(** * multinode-provider: the fan-out provider and the block reader

    A shallow embedding of [src/modules/multinode-provider.ts]
    (class [MultinodeJsonRpcProvider]) and [src/modules/block-reader.ts]
    (class [BlockReader]), and the properties of the design document that
    are about them.

    Conventions.
    - A JavaScript [number] that holds a block height, a timeout or a counter
      is a [Z]; the code only ever adds, subtracts and compares them.
    - A promise is modelled by the way it settles ([Settle]) and by the
      moment it does ([latency], in milliseconds after the call).
    - A function that can throw returns a [Completion].
    - Mutable fields of [this] are fields of a record that the function
      returns updated.
    - What the block reader does (file writes, events, changes of the cursor
      and of the pending buffer, calls and sleeps) is logged in program
      order, each action with the value of the cursor at that moment.
    - [emit] calls the listeners at once.  A listener of [new_block] or of
      [new_transaction] returns or throws, and what it throws leaves
      [emit]; it does not call the reader, and within one run of the loop
      what it does depends on the event alone.  The listeners of [error]
      return (without one, eventemitter3 returns [false]).
    - The checkpoint file is read as UTF-8: its content is the string of
      its bytes.
    - Console output is left out. *)

From stdpp Require Import base option list sorting gmap strings pretty.
From Stdlib Require Import ZArith Lia ZifyNat Ascii.
From Equations Require Import Equations.
From Equations.Prop Require Import Logic.

Local Open Scope Z_scope.
Set Warnings "-register-all".
Set Default Proof Using "Type".

(** ** JavaScript values and completions *)

Module Js.

(** How a call ends: with a value, or with a thrown [Error] (its message). *)
Inductive Completion (A : Type) : Type :=
| Return (a : A)
| Throw (msg : string).
Arguments Return {A} a.
Arguments Throw {A} msg.

(** How a promise settles. *)
Inductive Settle (T : Type) : Type :=
| Fulfil (v : T)
| Reject (msg : string).
Arguments Fulfil {T} v.
Arguments Reject {T} msg.

(** A pending call: when it settles and how. *)
Record Call (T : Type) : Type := mkCall {
  latency : Z;
  settle : Settle T
}.
Arguments mkCall {T} latency settle.
Arguments latency {T} c.
Arguments settle {T} c.

(** The values that travel through the generic parts of the code.  An
    array is [VArray]; a [number] that is not an integer is out of reach
    of the code under study, except [NaN]. *)
Inductive Value : Type :=
| VNull
| VUndefined
| VBool (b : bool)
| VNumber (n : Z)
| VNaN
| VBigInt (n : Z)
| VString (s : string)
| VArray (items : list Value)
| VObject (fields : list (string * Value)).

(** [r !== null] *)
Definition not_null_value (r : Value) : bool :=
  match r with VNull => false | _ => true end.

(** [ToBoolean]: what [!v], [!!v] and [a && b] test. *)
Definition truthy (v : Value) : bool :=
  match v with
  | VNull | VUndefined | VNaN => false
  | VBool b => b
  | VNumber n | VBigInt n => negb (n =? 0)
  | VString s => negb (String.eqb s EmptyString)
  | VArray _ | VObject _ => true
  end.

Fixpoint assoc (k : string) (fields : list (string * Value)) : option Value :=
  match fields with
  | [] => None
  | (k', v) :: rest => if String.eqb k k' then Some v else assoc k rest
  end.

(** [v.k] on a value that is neither [null] nor [undefined]. *)
Definition prop (v : Value) (k : string) : Value :=
  match v with
  | VObject fields => default VUndefined (assoc k fields)
  | _ => VUndefined
  end.

(** [k in v]: a [TypeError] unless [v] is an object. *)
Definition has_prop (k : string) (v : Value) : Completion bool :=
  match v with
  | VObject fields => Return (bool_decide (is_Some (assoc k fields)))
  | VArray _ => Return false
  | _ => Throw "Cannot use 'in' operator"
  end.

(** [array.find(p)]: the first element that satisfies [p], else
    [undefined]. *)
Definition array_find (p : Value → bool) (array : list Value) : Value :=
  default VUndefined (List.find p array).

(** [array.reduce(f)] without an initial value. *)
Definition array_reduce {A} (f : A → A → A) (array : list A) : Completion A :=
  match array with
  | [] => Throw "Reduce of empty array with no initial value"
  | a :: rest => Return (foldl f a rest)
  end.

(** [numbers.slice().sort((a, b) => a - b)]: ascending order. *)
Definition sort_ascending (numbers : list Z) : list Z :=
  merge_sort Z.le numbers.

End Js.

Export Js.

(** ** MultinodeJsonRpcProvider *)

Module Provider.

(** [interface ProviderEntry]: the node's url and its own provider object,
    identified by its position in the configured list. *)
Record ProviderEntry : Type := mkProviderEntry {
  url : string;
  provider : nat
}.

(** [interface MultinodeJsonRpcProviderOptions]; an absent option, or one
    that is not a finite number, is [None]. *)
Record Options : Type := mkOptions {
  headTimeoutMs : option Z;
  blockTimeoutMs : option Z;
  consensusWindow : option Z;
  multicallAddress : option string
}.

Definition noOptions : Options := mkOptions None None None None.

(** The fields of the class. *)
Record t : Type := mkProvider {
  _providers : list ProviderEntry;
  _lastHead : Z;
  _headTimeoutMs : Z;
  _blockTimeoutMs : Z;
  _consensusWindow : Z;
  _multicallAddress : string
}.

Definition set_lastHead (this : t) (h : Z) : t :=
  mkProvider (_providers this) h (_headTimeoutMs this)
             (_blockTimeoutMs this) (_consensusWindow this)
             (_multicallAddress this).

(** [constructor(rpcUrls, options)] *)
Definition constructor (rpcUrls : list string) (options : Options)
  : Completion t :=
  if decide (length rpcUrls = 0%nat) then
    Throw "rpcUrls must be a non-empty array"
  else
    Return {|
      _providers := imap (λ i u, mkProviderEntry u i) rpcUrls;
      _lastHead := 0;
      _headTimeoutMs := default 500 (headTimeoutMs options);
      _blockTimeoutMs := default 3000 (blockTimeoutMs options);
      _consensusWindow := default 5 (consensusWindow options);
      _multicallAddress :=
        default "0xcA11bde05977b3631167028862bE2a173976CA11"
                (multicallAddress options)
    |}.

(** [_withTimeout(promise, ms)]: the race of the call against a timer of
    [ms] milliseconds.  The timer wins a tie. *)
Definition _withTimeout {T} (promise : Call T) (ms : Z) : Settle T :=
  if latency promise <? ms then settle promise
  else Reject "RPC call timeout".

(** [_pickConsensusHead(numbers)]; [None] is [null].  The indexed reads
    are in range whenever [numbers] is not empty (see
    [median_index_in_range] and [pool_of_spec]). *)
Definition median_of (sorted : list Z) : Z :=
  let mid := (length sorted / 2)%nat in
  if decide ((length sorted mod 2)%nat = 1%nat)
  then sorted !!! mid
  else sorted !!! (mid - 1)%nat.

Definition in_window (median window n : Z) : bool :=
  (median - window <=? n) && (n <=? median + window).

Definition pool_of (window : Z) (numbers : list Z) : list Z :=
  let sorted := sort_ascending numbers in
  let median := median_of sorted in
  let inWindow := filter (λ n, in_window median window n = true) sorted in
  if decide (length inWindow = 0%nat) then sorted else inWindow.

Definition _pickConsensusHead (this : t) (numbers : list Z) : option Z :=
  if decide (length numbers = 0%nat) then None
  else
    let pool := pool_of (_consensusWindow this) numbers in
    let best := pool !!! (length pool - 1)%nat in
    let best := if best <? _lastHead this then _lastHead this else best in
    Some best.

(** The heights of one [getBlockNumber] round: [nums], with [None] for an
    endpoint whose call failed or timed out. *)
Definition head_results (this : t) (rpc : nat → Call Z) : list (option Z) :=
  (λ e, match _withTimeout (rpc (provider e)) (_headTimeoutMs this) with
        | Fulfil n => Some n
        | Reject _ => None
        end) <$> _providers this.

(** [nums.filter(n => n !== null)] *)
Definition not_null {A} (nums : list (option A)) : list A :=
  omap id nums.

(** [getBlockNumber()] *)
Definition getBlockNumber (this : t) (rpc : nat → Call Z)
  : Completion Z * t :=
  let nums := head_results this rpc in
  match _pickConsensusHead this (not_null nums) with
  | None => (Throw "All RPC nodes failed for getBlockNumber()", this)
  | Some consensus =>
      let this' :=
        if _lastHead this <? consensus then set_lastHead this consensus
        else this in
      (Return (_lastHead this'), this')
  end.

(** One element of [results] in [_executeParallel]: the endpoint's value
    when its call fulfils in time and passes [validate], [null] when the
    [catch] clause ran. *)
Definition settled (this : t) (task : nat → Call Value)
    (validate : option (Value → Completion bool)) (e : ProviderEntry)
  : Value :=
  match _withTimeout (task (provider e)) (_blockTimeoutMs this) with
  | Fulfil result =>
      match validate with
      | None => result
      | Some validate =>
          match validate result with
          | Return true => result
          | Return false => VNull   (* Error("Validation failed") *)
          | Throw _ => VNull
          end
      end
  | Reject _ => VNull
  end.

(** [_executeParallel(task, validate)] *)
Definition _executeParallel (this : t) (task : nat → Call Value)
    (validate : option (Value → Completion bool)) : Completion Value :=
  let results := settled this task validate <$> _providers this in
  let ok := array_find not_null_value results in
  if negb (truthy ok) then Throw "All RPC nodes failed"
  else Return ok.

(** The validators of the facade. *)
Definition has_hash (b : Value) : Completion bool :=       (* !!(b && b.hash) *)
  Return (if truthy b then truthy (prop b "hash") else false).

Definition has_status (r : Value) : Completion bool :=     (* !!(r && "status" in r) *)
  if truthy r then has_prop "status" r else Return false.

(** The queries of the facade; [task] is what the endpoints answer. *)
Definition getBlock (this : t) (task : nat → Call Value) :=
  _executeParallel this task (Some has_hash).
Definition call (this : t) (task : nat → Call Value) :=
  _executeParallel this task None.
Definition multicall (this : t) (task : nat → Call Value) :=
  _executeParallel this task None.
Definition getTransaction (this : t) (task : nat → Call Value) :=
  _executeParallel this task (Some has_hash).
Definition getTransactionReceipt (this : t) (task : nat → Call Value) :=
  _executeParallel this task (Some has_status).
Definition waitForTransaction (this : t) (task : nat → Call Value) :=
  _executeParallel this task (Some has_status).
Definition getBalance (this : t) (task : nat → Call Value) :=
  _executeParallel this task None.
Definition getFeeData (this : t) (task : nat → Call Value) :=
  _executeParallel this task None.
Definition send (this : t) (task : nat → Call Value) :=
  _executeParallel this task None.

(** [getLogs(filter)]; [Log] is the type of one log. *)
Definition log_results {Log} (this : t) (task : nat → Call (list Log))
  : list (list Log) :=
  (λ e, match _withTimeout (task (provider e)) (_blockTimeoutMs this * 3) with
        | Fulfil logs => logs
        | Reject _ => []
        end) <$> _providers this.

Definition longer {Log} (a b : list Log) : list Log :=     (* b.length > a.length ? b : a *)
  if (length a <? length b)%nat then b else a.

Definition getLogs {Log} (this : t) (task : nat → Call (list Log))
  : Completion (list Log) :=
  array_reduce longer (log_results this task).

(** [getLastHead()] *)
Definition getLastHead (this : t) : Z := _lastHead this.

End Provider.

(** ** BlockReader *)

Module Reader.

(** *** The checkpoint file as text *)

(** [blockNumber.toString()] *)
Definition toString (blockNumber : Z) : string := pretty blockNumber.

Definition digit_value (c : ascii) : option Z :=
  let n := Z.of_N (Ascii.N_of_ascii c) in
  if (48 <=? n) && (n <=? 57) then Some (n - 48) else None.

(** What [parseInt] skips at the start of its argument: JavaScript's
    WhiteSpace and LineTerminator code points.  In ASCII these are the
    space and U+0009 to U+000D. *)
Definition is_space (c : ascii) : bool :=
  let n := Z.of_N (Ascii.N_of_ascii c) in
  (n =? 32) || ((9 <=? n) && (n <=? 13)).

Definition byte (c : ascii) : Z := Z.of_N (Ascii.N_of_ascii c).

(** Beyond ASCII, in UTF-8: U+00A0 is [C2 A0]; three bytes make U+1680,
    U+2000 to U+200A, U+2028, U+2029, U+202F, U+205F, U+3000 and
    U+FEFF. *)
Definition wide_space (b1 b2 b3 : Z) : bool :=
  ((b1 =? 225) && (b2 =? 154) && (b3 =? 128))
  || ((b1 =? 226) && (b2 =? 128)
      && (((128 <=? b3) && (b3 <=? 138)) || (b3 =? 168) || (b3 =? 169)
          || (b3 =? 175)))
  || ((b1 =? 226) && (b2 =? 129) && (b3 =? 159))
  || ((b1 =? 227) && (b2 =? 128) && (b3 =? 128))
  || ((b1 =? 239) && (b2 =? 187) && (b3 =? 191)).

(** The string after its first code point, when that is white space. *)
Definition white_space (s : string) : option string :=
  match s with
  | EmptyString => None
  | String c1 s1 =>
      if is_space c1 then Some s1
      else if byte c1 <? 128 then None
      else
        match s1 with
        | EmptyString => None
        | String c2 s2 =>
            if (byte c1 =? 194) && (byte c2 =? 160) then Some s2
            else
              match s2 with
              | EmptyString => None
              | String c3 s3 =>
                  if wide_space (byte c1) (byte c2) (byte c3) then Some s3
                  else None
              end
        end
  end.

Equations? trimStart (s : string) : string by wf (String.length s) lt :=
  trimStart s with inspect (white_space s) := {
    | exist _ (Some rest) _ := trimStart rest;
    | exist _ None _ := s }.
Proof.
  match goal with H : white_space s = Some rest |- _ => rename H into Hws end.
  destruct s as [|c1 s1]; [discriminate Hws|]. simpl in Hws.
  destruct (is_space c1); [injection Hws as <-; simpl; lia|].
  destruct (byte c1 <? 128); [discriminate Hws|].
  destruct s1 as [|c2 s2]; [discriminate Hws|].
  destruct ((byte c1 =? 194) && (byte c2 =? 160));
    [injection Hws as <-; simpl; lia|].
  destruct s2 as [|c3 s3]; [discriminate Hws|].
  destruct (wide_space (byte c1) (byte c2) (byte c3)); [|discriminate Hws].
  injection Hws as <-. simpl. lia.
Qed.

════

*WHAT YOU SHOULD DO*. Whenever a line of the data includes "rest", copy that line.

*EXERCISE OUTPUT*.
  | (k', v) :: rest => if String.eqb k k' then Some v else assoc k rest
  | a :: rest => Return (foldl f a rest)
    | exist _ (Some rest) _ := trimStart rest;
  match goal with H : white_space s = Some rest |- _ => rename H into Hws end.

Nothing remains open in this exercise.